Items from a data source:
• • • • • • •

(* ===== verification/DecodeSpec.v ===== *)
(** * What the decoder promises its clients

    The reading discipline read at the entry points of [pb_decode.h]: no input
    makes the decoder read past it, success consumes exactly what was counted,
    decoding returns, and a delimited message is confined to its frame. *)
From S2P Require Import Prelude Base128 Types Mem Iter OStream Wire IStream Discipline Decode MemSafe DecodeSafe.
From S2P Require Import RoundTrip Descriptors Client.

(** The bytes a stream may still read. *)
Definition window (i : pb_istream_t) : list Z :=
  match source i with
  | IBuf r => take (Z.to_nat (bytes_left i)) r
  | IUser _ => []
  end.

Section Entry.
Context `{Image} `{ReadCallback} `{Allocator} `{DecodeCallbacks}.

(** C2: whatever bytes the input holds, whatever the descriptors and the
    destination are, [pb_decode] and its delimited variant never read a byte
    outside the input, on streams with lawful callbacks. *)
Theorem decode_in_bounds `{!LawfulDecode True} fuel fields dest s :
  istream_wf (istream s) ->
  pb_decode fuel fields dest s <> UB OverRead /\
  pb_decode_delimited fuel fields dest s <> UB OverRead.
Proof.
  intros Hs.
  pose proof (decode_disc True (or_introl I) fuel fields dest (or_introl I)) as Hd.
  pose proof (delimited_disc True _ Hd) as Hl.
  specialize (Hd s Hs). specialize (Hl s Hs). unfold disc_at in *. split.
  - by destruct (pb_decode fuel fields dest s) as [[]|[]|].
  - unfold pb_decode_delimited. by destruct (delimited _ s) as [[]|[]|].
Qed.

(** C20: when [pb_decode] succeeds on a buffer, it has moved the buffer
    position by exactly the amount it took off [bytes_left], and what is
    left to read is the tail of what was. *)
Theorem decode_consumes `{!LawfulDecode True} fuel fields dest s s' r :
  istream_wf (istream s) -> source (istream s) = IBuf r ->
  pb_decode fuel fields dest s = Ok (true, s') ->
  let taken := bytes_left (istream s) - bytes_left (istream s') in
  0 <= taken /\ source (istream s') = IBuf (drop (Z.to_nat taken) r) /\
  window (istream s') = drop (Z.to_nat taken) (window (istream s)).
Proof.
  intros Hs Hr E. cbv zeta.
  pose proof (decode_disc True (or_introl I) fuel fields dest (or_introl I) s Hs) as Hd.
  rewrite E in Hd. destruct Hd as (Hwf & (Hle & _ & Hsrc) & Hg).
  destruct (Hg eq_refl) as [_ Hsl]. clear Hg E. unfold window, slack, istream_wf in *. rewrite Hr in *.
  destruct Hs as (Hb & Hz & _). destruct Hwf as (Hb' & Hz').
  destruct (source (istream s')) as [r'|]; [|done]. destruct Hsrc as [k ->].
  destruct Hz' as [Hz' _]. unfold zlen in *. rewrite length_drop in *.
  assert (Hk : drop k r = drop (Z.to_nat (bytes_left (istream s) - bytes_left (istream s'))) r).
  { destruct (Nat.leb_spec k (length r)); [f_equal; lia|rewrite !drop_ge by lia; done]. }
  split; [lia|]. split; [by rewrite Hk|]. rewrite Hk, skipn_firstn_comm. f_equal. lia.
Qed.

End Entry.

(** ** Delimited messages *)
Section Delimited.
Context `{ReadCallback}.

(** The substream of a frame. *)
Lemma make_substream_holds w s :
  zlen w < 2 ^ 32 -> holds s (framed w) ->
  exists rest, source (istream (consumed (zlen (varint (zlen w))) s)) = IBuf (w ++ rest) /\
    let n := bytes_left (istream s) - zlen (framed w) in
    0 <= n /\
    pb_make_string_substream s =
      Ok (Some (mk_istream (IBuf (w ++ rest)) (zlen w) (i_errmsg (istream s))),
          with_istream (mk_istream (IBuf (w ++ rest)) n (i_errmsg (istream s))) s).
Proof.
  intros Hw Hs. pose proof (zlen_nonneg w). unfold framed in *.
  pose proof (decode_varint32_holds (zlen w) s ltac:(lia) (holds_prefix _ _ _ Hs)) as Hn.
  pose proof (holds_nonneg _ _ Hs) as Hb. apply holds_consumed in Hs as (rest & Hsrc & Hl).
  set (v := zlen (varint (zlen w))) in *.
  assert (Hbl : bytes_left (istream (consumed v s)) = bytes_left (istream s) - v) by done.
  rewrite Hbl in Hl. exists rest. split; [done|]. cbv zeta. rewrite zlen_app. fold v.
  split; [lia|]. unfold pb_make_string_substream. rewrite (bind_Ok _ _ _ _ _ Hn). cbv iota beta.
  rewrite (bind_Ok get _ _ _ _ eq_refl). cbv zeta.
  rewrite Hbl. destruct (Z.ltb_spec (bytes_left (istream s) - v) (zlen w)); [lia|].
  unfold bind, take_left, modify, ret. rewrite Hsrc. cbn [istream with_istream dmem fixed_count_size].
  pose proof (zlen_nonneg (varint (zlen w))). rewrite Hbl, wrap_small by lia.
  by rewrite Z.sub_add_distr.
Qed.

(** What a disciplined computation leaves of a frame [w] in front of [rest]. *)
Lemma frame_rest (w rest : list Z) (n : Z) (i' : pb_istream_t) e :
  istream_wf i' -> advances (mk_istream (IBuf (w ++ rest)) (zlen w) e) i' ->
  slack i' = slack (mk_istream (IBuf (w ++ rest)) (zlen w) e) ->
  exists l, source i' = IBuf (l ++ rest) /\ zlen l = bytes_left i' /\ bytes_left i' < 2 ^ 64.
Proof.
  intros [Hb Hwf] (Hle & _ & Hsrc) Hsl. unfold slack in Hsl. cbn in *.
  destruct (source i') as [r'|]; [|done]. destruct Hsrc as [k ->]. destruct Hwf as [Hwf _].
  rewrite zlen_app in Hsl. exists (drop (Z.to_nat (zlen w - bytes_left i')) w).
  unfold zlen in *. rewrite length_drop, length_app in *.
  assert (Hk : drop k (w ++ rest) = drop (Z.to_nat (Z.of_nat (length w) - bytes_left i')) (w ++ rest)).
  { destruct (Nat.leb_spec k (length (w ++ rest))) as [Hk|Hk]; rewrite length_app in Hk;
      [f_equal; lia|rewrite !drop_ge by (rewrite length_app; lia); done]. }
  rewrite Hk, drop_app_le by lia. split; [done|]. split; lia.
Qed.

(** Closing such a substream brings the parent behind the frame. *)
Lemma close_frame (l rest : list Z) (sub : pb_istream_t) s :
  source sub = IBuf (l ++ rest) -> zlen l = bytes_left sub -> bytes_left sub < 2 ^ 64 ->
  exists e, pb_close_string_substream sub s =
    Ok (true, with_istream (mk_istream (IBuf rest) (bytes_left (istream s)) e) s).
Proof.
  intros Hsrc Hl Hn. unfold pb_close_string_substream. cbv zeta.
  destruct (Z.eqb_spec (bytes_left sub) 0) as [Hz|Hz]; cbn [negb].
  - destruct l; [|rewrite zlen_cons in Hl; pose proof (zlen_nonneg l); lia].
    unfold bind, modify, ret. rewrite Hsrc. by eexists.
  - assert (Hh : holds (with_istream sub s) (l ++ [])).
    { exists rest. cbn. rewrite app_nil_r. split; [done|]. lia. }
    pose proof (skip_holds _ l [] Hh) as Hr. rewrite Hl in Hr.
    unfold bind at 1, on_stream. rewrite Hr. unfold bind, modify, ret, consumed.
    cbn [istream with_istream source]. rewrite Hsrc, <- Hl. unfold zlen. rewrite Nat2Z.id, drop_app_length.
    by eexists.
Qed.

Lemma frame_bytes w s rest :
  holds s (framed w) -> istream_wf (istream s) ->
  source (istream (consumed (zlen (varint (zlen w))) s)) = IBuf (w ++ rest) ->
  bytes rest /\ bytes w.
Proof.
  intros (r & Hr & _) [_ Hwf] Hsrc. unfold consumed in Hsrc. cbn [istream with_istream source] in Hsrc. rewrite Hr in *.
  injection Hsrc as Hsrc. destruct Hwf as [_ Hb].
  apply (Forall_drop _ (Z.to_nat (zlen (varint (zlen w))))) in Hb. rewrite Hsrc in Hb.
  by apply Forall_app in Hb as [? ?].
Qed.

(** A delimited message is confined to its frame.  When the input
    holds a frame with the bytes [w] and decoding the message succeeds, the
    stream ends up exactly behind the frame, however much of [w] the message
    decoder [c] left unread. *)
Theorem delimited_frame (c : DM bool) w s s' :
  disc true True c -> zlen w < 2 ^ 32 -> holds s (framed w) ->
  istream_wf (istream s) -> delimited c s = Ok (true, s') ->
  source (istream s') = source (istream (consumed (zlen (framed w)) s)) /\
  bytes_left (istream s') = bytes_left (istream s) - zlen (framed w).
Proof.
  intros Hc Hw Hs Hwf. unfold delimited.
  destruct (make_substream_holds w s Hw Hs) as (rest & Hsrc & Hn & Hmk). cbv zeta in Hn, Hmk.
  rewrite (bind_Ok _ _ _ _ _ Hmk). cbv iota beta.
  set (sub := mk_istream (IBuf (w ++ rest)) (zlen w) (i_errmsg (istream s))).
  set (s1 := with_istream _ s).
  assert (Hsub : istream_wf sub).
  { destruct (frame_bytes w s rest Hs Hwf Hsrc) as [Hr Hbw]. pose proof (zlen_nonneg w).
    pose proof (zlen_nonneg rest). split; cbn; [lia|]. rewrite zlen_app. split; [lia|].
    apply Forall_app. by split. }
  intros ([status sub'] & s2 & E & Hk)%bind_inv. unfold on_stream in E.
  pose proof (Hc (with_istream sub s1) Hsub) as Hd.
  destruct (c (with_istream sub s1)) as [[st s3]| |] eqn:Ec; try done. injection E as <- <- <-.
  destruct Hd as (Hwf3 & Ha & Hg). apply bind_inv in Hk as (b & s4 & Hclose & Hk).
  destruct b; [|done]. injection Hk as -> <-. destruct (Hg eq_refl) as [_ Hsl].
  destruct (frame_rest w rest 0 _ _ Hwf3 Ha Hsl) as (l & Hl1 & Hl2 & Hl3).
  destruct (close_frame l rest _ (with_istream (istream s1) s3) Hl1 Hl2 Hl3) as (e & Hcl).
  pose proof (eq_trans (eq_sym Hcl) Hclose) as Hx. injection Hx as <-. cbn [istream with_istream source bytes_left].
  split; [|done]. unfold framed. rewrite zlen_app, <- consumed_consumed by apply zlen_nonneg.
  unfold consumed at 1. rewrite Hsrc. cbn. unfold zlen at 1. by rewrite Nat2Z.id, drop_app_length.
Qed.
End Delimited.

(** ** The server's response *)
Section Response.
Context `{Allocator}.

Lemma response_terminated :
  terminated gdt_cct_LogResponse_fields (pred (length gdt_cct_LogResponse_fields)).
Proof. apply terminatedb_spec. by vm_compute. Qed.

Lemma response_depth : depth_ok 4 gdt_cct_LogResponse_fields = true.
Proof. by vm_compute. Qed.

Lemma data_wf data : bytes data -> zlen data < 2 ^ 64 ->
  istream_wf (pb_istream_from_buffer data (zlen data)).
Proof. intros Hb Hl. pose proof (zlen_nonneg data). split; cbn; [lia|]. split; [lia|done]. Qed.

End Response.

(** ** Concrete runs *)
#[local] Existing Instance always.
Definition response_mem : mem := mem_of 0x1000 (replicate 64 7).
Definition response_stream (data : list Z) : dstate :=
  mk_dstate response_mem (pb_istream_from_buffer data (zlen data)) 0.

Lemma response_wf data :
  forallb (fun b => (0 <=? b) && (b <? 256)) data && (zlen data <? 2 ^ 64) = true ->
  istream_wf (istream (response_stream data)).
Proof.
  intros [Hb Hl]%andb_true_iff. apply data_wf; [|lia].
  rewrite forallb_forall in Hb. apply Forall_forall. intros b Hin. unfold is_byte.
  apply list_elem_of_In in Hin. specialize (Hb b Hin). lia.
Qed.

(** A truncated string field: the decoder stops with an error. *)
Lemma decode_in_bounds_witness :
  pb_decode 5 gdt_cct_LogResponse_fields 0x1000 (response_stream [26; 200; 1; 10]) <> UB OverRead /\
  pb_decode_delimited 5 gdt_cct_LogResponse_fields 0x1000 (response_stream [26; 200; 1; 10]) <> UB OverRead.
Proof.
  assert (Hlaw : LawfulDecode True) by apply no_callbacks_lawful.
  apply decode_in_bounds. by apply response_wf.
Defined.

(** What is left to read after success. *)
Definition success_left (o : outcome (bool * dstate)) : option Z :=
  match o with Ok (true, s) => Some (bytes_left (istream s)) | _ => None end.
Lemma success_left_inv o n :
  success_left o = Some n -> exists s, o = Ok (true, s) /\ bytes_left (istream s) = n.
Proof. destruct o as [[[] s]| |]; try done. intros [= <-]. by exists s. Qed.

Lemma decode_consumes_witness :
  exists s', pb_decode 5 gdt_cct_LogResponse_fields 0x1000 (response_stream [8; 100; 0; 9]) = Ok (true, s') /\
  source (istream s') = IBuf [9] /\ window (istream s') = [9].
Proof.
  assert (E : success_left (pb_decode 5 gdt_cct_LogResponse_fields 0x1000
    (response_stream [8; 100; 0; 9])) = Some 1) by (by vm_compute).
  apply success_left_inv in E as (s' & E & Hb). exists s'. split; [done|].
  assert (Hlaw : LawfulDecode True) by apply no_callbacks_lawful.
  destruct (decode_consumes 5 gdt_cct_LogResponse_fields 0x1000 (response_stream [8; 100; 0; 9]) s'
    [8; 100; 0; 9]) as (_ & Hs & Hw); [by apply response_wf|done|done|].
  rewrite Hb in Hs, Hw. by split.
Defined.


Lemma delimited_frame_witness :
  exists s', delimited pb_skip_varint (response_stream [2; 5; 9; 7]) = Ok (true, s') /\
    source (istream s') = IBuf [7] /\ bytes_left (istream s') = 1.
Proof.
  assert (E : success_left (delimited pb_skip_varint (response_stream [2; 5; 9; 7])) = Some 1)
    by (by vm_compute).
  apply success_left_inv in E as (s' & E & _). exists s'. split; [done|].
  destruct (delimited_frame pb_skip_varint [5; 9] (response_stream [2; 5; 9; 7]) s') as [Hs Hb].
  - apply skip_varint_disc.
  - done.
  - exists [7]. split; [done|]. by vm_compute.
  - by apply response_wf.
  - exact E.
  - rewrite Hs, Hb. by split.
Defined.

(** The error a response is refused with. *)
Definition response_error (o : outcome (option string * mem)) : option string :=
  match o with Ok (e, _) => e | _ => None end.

• • • • • • •

> What to produce:
Reproduce, word for word and in full, only the lines above that start at the line with "match source i with" and run through the line with "pb_decode_delimited fuel fields", both ends included.

> Reply:
  match source i with
  | IBuf r => take (Z.to_nat (bytes_left i)) r
  | IUser _ => []
  end.

Section Entry.
Context `{Image} `{ReadCallback} `{Allocator} `{DecodeCallbacks}.

(** C2: whatever bytes the input holds, whatever the descriptors and the
    destination are, [pb_decode] and its delimited variant never read a byte
    outside the input, on streams with lawful callbacks. *)
Theorem decode_in_bounds `{!LawfulDecode True} fuel fields dest s :
  istream_wf (istream s) ->
  pb_decode fuel fields dest s <> UB OverRead /\
  pb_decode_delimited fuel fields dest s <> UB OverRead.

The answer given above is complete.